I also had a discussion as to why same sex marriage should be legal. Here’s the brief story two women I work with were married one decided to leave. She was able to walk out of the relationship rather easily. The lady I was talking to felt that had they needed to do more then write a note to the minister letting her know that they were splitting up that they may have worked it out.

That also brings something else to light is it at time too easy to divorce? Or should it be easy to save the family from a difficult time. My cousin is now in process of divorce. He promised to make it easy in order to spare everyone hardship she made it hard so now it’s hard and the children are in the mess.

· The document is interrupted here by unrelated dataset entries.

(* ===== verification/MkfsMain.v ===== *)
(** * [main] of [mkfs]: the file system it makes

    What the image holds when [mkfs] returns: the superblock, an empty log, the
    free map, the root directory with an entry for every file, and the
    contents of the files. The kernel's view of paths finds every file. *)

From stdpp Require Import base gmap strings numbers list.
From S2P Require Import Prelude State Strings Printf Bytes Cache Log LogSpec Fs Bitmap FileData FileWrite Writei Icache Namei Ulib Mkfs MkfsFile MkfsSpec.

(** ** The free map *)

Section bits.

Lemma balloc_buf_S (n : nat) : balloc_buf (S n) =
  <[(n / 8)%nat := wrap8 (Z.lor (nth (n / 8) (balloc_buf n) 0) (Z.shiftl 1 (Z.of_nat (n mod 8))))]> (balloc_buf n).
Proof. unfold balloc_buf. by rewrite seq_S, foldl_app. Qed.

Lemma balloc_buf_length (n : nat) : length (balloc_buf n) = BSIZE.
Proof. induction n as [|n IH]; [apply length_replicate|]. by rewrite balloc_buf_S, length_insert. Qed.

Lemma wrap8_range x : 0 <= wrap8 x < 256.
Proof. apply Z.mod_pos_bound. lia. Qed.

Lemma balloc_buf_bytes (n : nat) : Forall (fun x => 0 <= x < 256) (balloc_buf n).
Proof.
  induction n as [|n IH]; [by apply Forall_replicate|]. rewrite balloc_buf_S. apply Forall_insert; [done|apply wrap8_range].
Qed.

These issues are rather difficult for Christians to think about but they are there at least where I work.

Tuesday, March 27, 2007

I do feel lucky now!


Sunday and Monday night at work were unnerving the majority of the people just couldn't seen to figure out how do anything without my help. I also discovered that I may be allergic to the thing they make us wear. I look nice all broken out in spots. My dog caught a baby bunny. Don’t ask but I took care of it, I hope there is a bunny heaven.




It was cool to get a big old bear hug and several kisses on the top of my head from a nice guy who took the time to enjoy a moment with me. I was given that four leaf clover the next night by a lady who spent some time talking with me before she shopped. Bright spots in my nights. Tonight I worked in a different place after the flipping of the coin to decide who went where, I think we both won. It was slower due to the rain so we were able to talk and enjoy folks a bit more.

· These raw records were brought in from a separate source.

(* ===== verification/ShellPrint.v ===== *)
(** * The shell's parser reads back printed commands

    [tokens] prints a command with the parentheses its structure needs;
    [parsecmd] turns the printed line into the same command again. *)

From stdpp Require Import base sets strings numbers list.
From Stdlib Require Import Ascii.
From S2P Require Import Prelude Printf Strings Sysfile Ulib Shell ShellSpec.

(** ** Printing *)

Inductive tok : Type :=
| TWord (w : list Z)
| TSym (c : Z)
| TApp.

Definition text (t : tok) : list Z :=
  match t with TWord w => w | TSym c => [c] | TApp => [62; 62] end.

Definition render (ts : list tok) : list Z := ts ≫= fun t => text t ++ [32].

Definition sym (a : ascii) : tok := TSym (chr a).

(** The three redirections. *)
Record redir := mkredir { r_tok : tok; r_mode : Z; r_fd : Z }.

Definition redir_in : redir := mkredir (sym "<") O_RDONLY 0.
Definition redir_out : redir := mkredir (sym ">") (Z.lor (Z.lor O_WRONLY O_CREATE) O_TRUNC) 1.
Definition redir_app : redir := mkredir TApp (Z.lor O_WRONLY O_CREATE) 1.

Definition redir_tok (mode fd : Z) : tok :=
  if mode =? r_mode redir_in then r_tok redir_in
  else if mode =? r_mode redir_out then r_tok redir_out else r_tok redir_app.

Definition wrap (b : bool) (ts : list tok) : list tok :=
  if b then [sym "("] ++ ts ++ [sym ")"] else ts.

(** Printed at level 0 a command is a line, at 1 the part of one before a
    semicolon, at 2 a pipeline, at 3 a stage of one. *)
Fixpoint tokens (level : nat) (c : cmd (list Z)) : list tok :=
  match c with
  | EXEC argv => TWord <$> argv
  | REDIR c file mode fd => tokens 3 c ++ [redir_tok mode fd; TWord file]
  | PIPE l r => wrap (2 <? level)%nat (tokens 3 l ++ [sym "|"] ++ tokens 2 r)
  | LIST l r => wrap (0 <? level)%nat (tokens 1 l ++ [sym ";"] ++ tokens 0 r)
  | BACK c => wrap (1 <? level)%nat (tokens 1 c ++ [sym "&"])
  end.

Definition print (c : cmd (list Z)) : list Z := render (tokens 0 c).

Definition word_ok (w : list Z) : Prop := w <> [] /\ no_nul w /\ Forall (fun x => wordc x = true) w.

(** The commands the shell has a notation for. *)
Fixpoint cmd_ok (c : cmd (list Z)) : Prop :=
  match c with
  | EXEC argv => Forall word_ok argv /\ (length argv < MAXARGS)%nat
  | REDIR c file mode fd => cmd_ok c /\ word_ok file /\
      exists r, (r = redir_in \/ r = redir_out \/ r = redir_app) /\ mode = r_mode r /\ fd = r_fd r
  | PIPE l r | LIST l r => cmd_ok l /\ cmd_ok r
  | BACK c => cmd_ok c
  end.

Fixpoint cmd_map {A B} (f : A -> B) (c : cmd A) : cmd B :=
  match c with
  | EXEC argv => EXEC (f <$> argv)
  | REDIR c file mode fd => REDIR (cmd_map f c) (f file) mode fd
  | PIPE l r => PIPE (cmd_map f l) (cmd_map f r)
  | LIST l r => LIST (cmd_map f l) (cmd_map f r)
  | BACK c => BACK (cmd_map f c)
  end.

(** ** The lexer on a printed line *)

Definition tok_ok (t : tok) : Prop :=
  match t with TWord w => word_ok w | TSym c => c ∈ symbols | TApp => True end.

Definition code (t : tok) : Z :=
  match t with TWord _ => chr "a"%char | TSym c => c | TApp => chr "+"%char end.

Section lexer.
Context (buf : list Z).
Abbreviation es := (length buf).

(** The line from [ps] on is the tokens [ts]. *)
Definition here (ps : nat) (ts : list tok) : Prop :=
  drop ps buf = render ts /\ (ps <= es)%nat /\ Forall tok_ok ts.

Lemma at_drop ps l : drop ps buf = l -> forall i, at_ buf (ps + i) = at_ l i.
Proof. intros <- i. unfold at_. by rewrite nth_lookup, nth_lookup, lookup_drop. Qed.

Lemma skip_run p s u v :
  drop s buf = u ++ v -> (s <= es)%nat -> Forall (fun c => p c = true) u ->
  (forall c v', v = c :: v' -> p c = false) ->
  skip buf p (es - s) s = (s + length u)%nat /\ drop (s + length u) buf = v.
Proof.
  intros Hd Hs Hu Hv. split; [|by rewrite <- drop_drop, Hd, drop_app_length].
  assert (En : (es - s = length u + length v)%nat) by (by rewrite <- length_app, <- Hd, length_drop).
  rewrite En. clear En Hs. revert s Hd. induction Hu as [|c u Hc _ IH]; intros s Hd; cbn.
  - rewrite Nat.add_0_r. destruct v as [|c v]; cbn; [done|]. cbn in Hd.
    assert (E : at_ buf s = c) by (rewrite <- (Nat.add_0_r s); by rewrite (at_drop _ _ Hd)).
    rewrite E. by rewrite (Hv c v).
  - assert (E : at_ buf s = c) by (rewrite <- (Nat.add_0_r s); by rewrite (at_drop _ _ Hd)).
    rewrite E, Hc, IH; [lia|]. replace (S s) with (s + 1)%nat by lia. by rewrite <- drop_drop, Hd.
Qed.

I have Wednesday off so I’m going to work rather hard at gathering my family up for dinner despite my husband working at church after he gets off for his real job.
Nope I don’t believe in luck especially if it comes from a clover. That is unless I’m a starving little bunny. Sorry. :-{




I know that at times God must think me a spoiled child as I dwell in my self pity with my gee whiz how stupid is. . . . .and my can you believe they asked me for that?. . . . I sometimes yell at people in traffic. . . and so on and on and on. Meanwhile folks are just trying to get through the day, get home, get out of the mess that they are in.

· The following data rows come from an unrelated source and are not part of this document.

(** With pipes that block, too, some process can go on until all have ended. *)
Lemma progress J ok n m : minv placed J ok n m -> Forall (fun r => r.2 = Zombie) (m_procs m) \/ exists m', mstep unblocked true m m'.
Proof.
  intros Hm. set (procs := m_procs m).
  destruct (scan_or (exists m', mstep unblocked true m m') (fun r => r.2 <> Zombie -> placed r.1 (fds_of r.2) /\
    (exists r', r.1 `suffix_of` r' /\ is_running procs r') /\ forall f, r.2 = Program f -> ~ unblocked procs f) procs) as [?|Hall]; [|by right|].
  { intros [q st] Hin. cbn [fst snd]. assert (Hc : (exists f, st = Program f /\ unblocked procs f) \/ forall f, st = Program f -> ~ unblocked procs f).
    { destruct st as [|f|]; [by right| |by right]. destruct (decide (unblocked procs f)); [left; by exists f|right; by intros ? [= <-]]. }
    destruct Hc as [(f & -> & Hu)|Hn].
    - left. destruct m as [ps used ran]. apply elem_of_Permutation in Hin as [rest Hp]. eexists. by eapply step_end.
    - assert (Hd : st = Zombie \/ st <> Zombie) by (destruct st; by (left + right)). destruct Hd as [->|Hz]; [by right|].
      destruct (minv_stuck _ unblocked _ _ _ _ _ _ Hm Hin Hz) as [?|[HF _]]; [by left|].
      destruct (some_program _ unblocked _ _ _ _ _ _ Hm Hin Hz) as [?|(r & st' & Hs & Hr & Hl)]; [by left|].
      right. intros _. split_and!; [done|exists r; split; [done|]|done].
      destruct st' as [|f|]; [done|by exists f|done]. }
  left. rewrite Forall_forall in Hall. apply Forall_forall. intros [q st] Hin. cbn.
  assert (Hd : st = Zombie \/ st <> Zombie) by (destruct st; by (left + right)). destruct Hd as [?|Hz]; [done|].
  exfalso. destruct (Hall _ Hin Hz) as (_ & (r & _ & Hr) & _). apply (nobody_runs procs) in Hr; [done| |].
  - intros q' st' Hin' Hz'. destruct (Hall _ Hin' Hz') as (? & ? & _). done.
  - intros r' f Hr'. by apply (Hall _ Hr').
Qed.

People are suffering all around this spoiled girl who is thankful for God's forgiveness, the bear hugs, and clover.

Monday, March 26, 2007

spoken from one who knows


I think the best thing you can give your children is wings,and to teach them to stand by themselves in a stiff wind.


Elizabeth Edwards, after receiving the diagnosis of cancer returning, and being incurable.

Friday, March 23, 2007

Awarded By Bob


Kansas Bob has given me and many others more deserving then Milly this award.

Familyhood Church, The Milly Times and The Sword's Still Out (along with many other blogs) have caused me to rethink community. I listed these as representatives of bloggers that genuinely care for me and pray for me when I hurt. These bloggers are the reasons that I come back to blogworld every day. -Kansas Bob


Missy, Danny & Byevad, Pearlie, Patchouli, & Japhy



Missy,

You give a learning Christian wife and mom’s prospective that I can really relate to. Keep showing us Missy.


Danny & byevad,
You make us think and laugh. You give us a place to be silly. We need that.


Pearlie,
You are such a special lady. I love the fact that you are so open to how you feel by showing us the beauty in the world with words and pictures.


Patchouli,
Your honesty of you life touches us you love for your family and those in need shows how God can use you.


Japhy,
My husband came from a Catholic upbringing he felt that they didn’t teach him to explore who God really is. You have shown me that it’s up to us to get to know God no matter the upbringing.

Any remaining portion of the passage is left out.